12/7/2010 8:51 AM
The recently-unveiled Veterans Memorial at
Lansing Community College
is a poignant tribute, which
is proud to be a contributor to, honoring those who served their country. Located in the school’s atrium, the display features a 5 x 3
array and recognizes Medal of Honor and Distinguished Service recipients from the armed forces spanning World War I to Afghanistan and Iraq, from the three counties surrounding Lansing.
“The director of purchasing and two board of trustee members are military veterans and they wanted a video display to honor our veterans,” said Paul Price, director of media services for the college. “They took the idea to the college president – who is both a history and technology buff – and it all came together very quickly.”

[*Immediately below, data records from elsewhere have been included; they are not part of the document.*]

(** Whatever becomes of the statement, the queue is in order; when it is
    executed the try is counted off. *)
Lemma record_step calm st id f ids w :
  records st id f (w_now w) → id ∉ ids → queue_state calm (id :: ids) w →
  let w' := (exec_f st w).2 in
  queue_state calm ids w' ∧ remaining calm ids w' ≤ remaining calm (id :: ids) w.
Proof.
  intros Hr Hid [[Hi Hf] Hq] w'.
  assert (Forall (attempts_ok id) (webhook_deliveries (w_db w))) as Hatt.
  { eapply Forall_impl; [exact Hf|]. intros l (Ha&_) _. unfold max_int32. lia. }
  assert (Forall (row_ok ids (w_now w)) (webhook_deliveries (w_db w))) as Hfewer.
  { eapply Forall_impl; [exact Hf|]. intros l. apply row_ok_fewer. set_solver. }
  assert (∀ t, w_now w ≤ t → queue_ok ids t (w_db w)) as Hsame.
  { intros t Ht. split; [done|]. eapply Forall_impl; [exact Hfewer|]. intros l. by apply row_ok_later. }
  assert (calm = true → quiet w') as Hq' by (intros Hc; apply exec_f_quiet; auto).
  assert (∀ now gid d, st now gid (w_db w) = Ok (tt, d) → w_now w ≤ w_now w' → w_db w' = d →
    queue_state calm ids w' ∧ remaining calm ids w' ≤ remaining calm (id :: ids) w) as Hdone.
  { intros now gid d E Ht Hd. pose proof (rec_sound _ _ _ _ Hr _ _ _ _ _ Hi E) as (Hi'&_&_).
    rewrite (rec_eq _ _ _ _ Hr), decide_True in E by done. injection E as <-.
    unfold queue_state, remaining. rewrite Hd. cbn [webhook_deliveries set_webhook_deliveries] in *. split.
    - split; [|done]. split; [done|]. apply Forall_forall.
      intros l [(l0&Hl0&Hid0&->)|[Hl Hn]]%update_where_inv; eapply row_ok_later; [done| |done|].
      + eapply records_row_ok; [done|done| |done]. by apply (proj1 (Forall_forall _ _) Hf).
      + by apply (proj1 (Forall_forall _ _) Hfewer).
    - destruct calm.
      + eapply left_over_mark; [done|apply Hr|apply Hr|done].
      + etrans; [|apply (left_over_mono [id] []); set_solver].
        eapply (left_over_mark id [] (w_now w)); [apply not_elem_of_nil|apply Hr|apply Hr|].
        eapply Forall_impl; [exact Hf|]. intros l. apply row_ok_fewer. intros y Hy. apply list_elem_of_singleton in Hy as ->. by left. }
  assert (w_db w' = w_db w → ¬ quiet w → w_now w ≤ w_now w' →
    queue_state calm ids w' ∧ remaining calm ids w' ≤ remaining calm (id :: ids) w) as Hfault.
  { intros Hd Hnq Ht. destruct calm; [by destruct Hnq; apply Hq|].
    unfold queue_state, remaining. rewrite Hd. split; [split; [by apply Hsame|done]|done]. }
  pose proof (exec_f_spec st w) as Hs. fold w' in Hs. clearbody w'.
  destruct Hs as [[] d gid w1 Hev E Hd|e gid w1 Hev E Hd|m w1 Hnq Hev Hd|m [] d gid w1 Hnq Hev E Hd].
  - eapply Hdone; [exact E|apply Hev|done].
  - rewrite (rec_eq _ _ _ _ Hr), decide_True in E by done. done.
  - apply Hfault; [done|done|apply Hev].
  - eapply Hdone; [exact E|apply Hev|done].
Qed.

Lemma process_row_interleaved calm r ids w x w' :
  gpd_ID r ∉ ids → 0 ≤ gpd_Attempts r < 5 → queue_state calm (gpd_ID r :: ids) w →
  interleaved (meanwhile_if calm) (process_row r) w x w' →
  queue_state calm ids w' ∧ remaining calm ids w' ≤ remaining calm (gpd_ID r :: ids) w.
Proof.
  intros Hid Ha Hw Hi.
  assert (∃ st f w1, records st (gpd_ID r) f (w_now w1) ∧ meanwhile_if calm w w1 ∧ meanwhile_if calm (exec_f st w1).2 w')
    as (st&f&w1&Hr&H1&H2).
  { unfold process_row in Hi. apply interleaved_seq in Hi as (y&w1&Hd&Hi); [|apply _|apply deliver_returns].
    apply deliver_meanwhile in Hd. destruct y as [[]|e].
    - apply interleaved_seq in Hi as (z&w2&(w3&H3&H4&_)%interleaved_effect&Hi&_); [|apply _|apply exec_returns].
      eexists _, _, w3. split; [apply (MarkDelivered_records (gpd_ID r) (Some 200) None)|].
      split; [by etrans|by etrans].
    - apply interleaved_seq in Hi as (now&w2&(w3&H3&H4&[= ->])%interleaved_effect&Hi); [|apply _|apply time_Now_returns].
      apply interleaved_seq in Hi as (z&w4&(w5&H5&H6&_)%interleaved_effect&Hi&_); [|apply _|apply exec_returns].
      pose proof (mw_now _ _ (proj1 H4)). pose proof (mw_now _ _ (proj1 H5)).
      eexists _, _, w5.
      split; [apply (MarkRetry_records (gpd_ID r) None (Some (error_text e)) _ (w_now (tick w3))); [done|simpl in *; lia]|]. split; [|by etrans].
      do 2 (etrans; [eassumption|]). etrans; [|exact H5]. etrans; [|exact H4].
      apply (idle_rel (I := λ _, True)), idle_tick. }
  destruct (queue_state_interference _ _ _ _ H1 Hw) as [Hw1 Hr1].
  destruct (record_step _ _ _ _ _ _ Hr Hid Hw1) as [Hw2 Hr2].
  destruct (queue_state_interference _ _ _ _ H2 Hw2) as [Hw3 Hr3]. split; [done|lia].
Qed.

Lemma process_rows_interleaved calm rows w x w' :
  NoDup (gpd_ID <$> rows) → Forall (λ r, 0 ≤ gpd_Attempts r < 5) rows → queue_state calm (gpd_ID <$> rows) w →
  interleaved (meanwhile_if calm) (process_rows rows) w x w' →
  queue_state calm [] w' ∧ remaining calm [] w' ≤ remaining calm (gpd_ID <$> rows) w.
Proof.
  revert w. induction rows as [|r rows IH]; intros w Hnd Ha Hw Hi; csimpl in *.
  - destruct Hi as [Hi _]. by eapply queue_state_interference.
  - inversion_clear Hnd as [|?? Hid Hnd']. apply Forall_cons in Ha as [Ha Ha'].
    apply interleaved_seq in Hi as ([]&w1&Hp&Hi); [|apply _|unfold process_row; returns_steps].
    destruct (process_row_interleaved _ _ _ _ _ _ Hid Ha Hw Hp) as [Hw1 Hr1].
    destruct (IH w1 Hnd' Ha' Hw1 Hi) as [Hw2 Hr2]. split; [done|lia].
Qed.

(** *** A batch *)

Lemma join_endpoint_row eps l g :
  g ∈ join_endpoint eps l → gpd_ID g = dl_ID l ∧ gpd_Attempts g = dl_Attempts l.
Proof. by intros (e&->&_)%list_elem_of_fmap. Qed.

(** The endpoint of a delivery exists, so that the join finds it. *)
Lemma join_endpoint_found d l :
  Integrity d → l ∈ webhook_deliveries d → ∃ g, g ∈ join_endpoint (webhook_endpoints d) l.
Proof.
  intros Hi Hl. pose proof (proj1 (Forall_forall _ _) (ok_dl_ep _ Hi) l Hl) as (e&He&Hin)%list_elem_of_fmap.
  eexists. apply list_elem_of_fmap. exists e. split; [done|]. by apply list_elem_of_filter.
Qed.

Lemma batch_rows t now gid d rows d' :
  queue_ok [] t d → GetPendingDeliveries 50 now gid d = Ok (rows, d') →
  d' = d ∧ NoDup (gpd_ID <$> rows) ∧
  Forall (λ g, 0 ≤ gpd_Attempts g < 5 ∧ ∃ l, l ∈ webhook_deliveries d ∧ dl_ID l = gpd_ID g ∧ unsettled l) rows ∧
  ((∃ l, l ∈ webhook_deliveries d ∧ pending now l) → rows ≠ []).
Proof.
  intros [Hi Hf] E. assert (∀ l, l ∈ webhook_deliveries d → dl_Attempts l ≤ 5) as H5.
  { intros l Hl. by destruct (proj1 (Forall_forall _ _) Hf l Hl) as ((_&?)&_). }
  pose proof (pending_batch _ _ _ _ _ Hi H5 E) as (Hd&Hnd&_). split_and!; [done..| |].
  - unfold GetPendingDeliveries, paginate in E. cbn -[take drop order_by] in E. injection E as <- _. rewrite drop_0.
    apply Forall_take, Forall_forall. intros g (l&Hg&Hl)%list_elem_of_bind.
    rewrite (order_by_Permutation retry_key _ _) in Hl.
    apply list_elem_of_filter in Hl as [(Hdel&Ha&_) Hl]. apply join_endpoint_row in Hg as [Hid ->].
    destruct (proj1 (Forall_forall _ _) Hf l Hl) as ((?&_)&_). split; [lia|]. by exists l.
  - intros (l&Hl&Hp). unfold GetPendingDeliveries, paginate in E. cbn -[take drop order_by] in E.
    injection E as <- _. rewrite drop_0. destruct (join_endpoint_found d l Hi Hl) as [g Hg].
    assert (g ∈ order_by retry_key gid (filter (pending now) (webhook_deliveries d)) ≫= join_endpoint (webhook_endpoints d)) as Hin.
    { apply list_elem_of_bind. exists l. split; [done|].
      rewrite (order_by_Permutation retry_key _ _). by apply list_elem_of_filter. }
    by destruct (_ ≫= _); [apply not_elem_of_nil in Hin|].
Qed.

(** The retry times have come. *)
Definition all_due (w : World) : Prop :=
  ∀ l r, l ∈ webhook_deliveries (w_db w) → dl_NextRetry l = Some r → r ≤ w_now w.

Lemma all_due_later ids w w' :
  queue_ok ids (w_now w) (w_db w) → meanwhile w w' → w_now w + 32 * Minute ≤ w_now w' → all_due w'.
Proof.
  intros [_ Hf] [_ _ Hs] Ht l r Hl Hr. eapply elem_of_sublist in Hl; [|exact Hs].
  destruct (proj1 (Forall_forall _ _) Hf l Hl) as (_&_&r'&Hr'&?). simplify_eq. lia.
Qed.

“It was a very clean installation,” said John Young, sales representative for Roscor Media & Information Technologies, project integrator. “We were in and out within seven hours. However, the small opening in the granite wall where the MicroTiles are installed is a tight fit. We assembled the MicroTiles on a shelf and then simply slid the MicroTiles wall into the space provided. With the thick steel liner inside the opening, we had perhaps one-half inch of clearance all around. Because it is so tight, it looks gorgeous. What you end up with is a beautiful granite structure with the beautiful Christie MicroTiles inside. It is perfect.”
High ambient light in the spacious atrium left both Young and Price uneasy – at first. “At three stories, the atrium is very big and you have both natural and artificial light,” said Young. “We were initially concerned about the lighting but as it turns out, we didn’t have to worry because the MicroTiles display at such a high brightness.”
“Our content is combinations of video, text and graphics,” added Price. “No matter where you walk, the MicroTiles are still vibrant; they look great wherever you stand. MicroTiles have the cool factor that we all wanted and I am blown away by them,” concluded Price.
“The MicroTiles display grabs every eye that goes by,” added Lyle Laylin, media engineer for the college.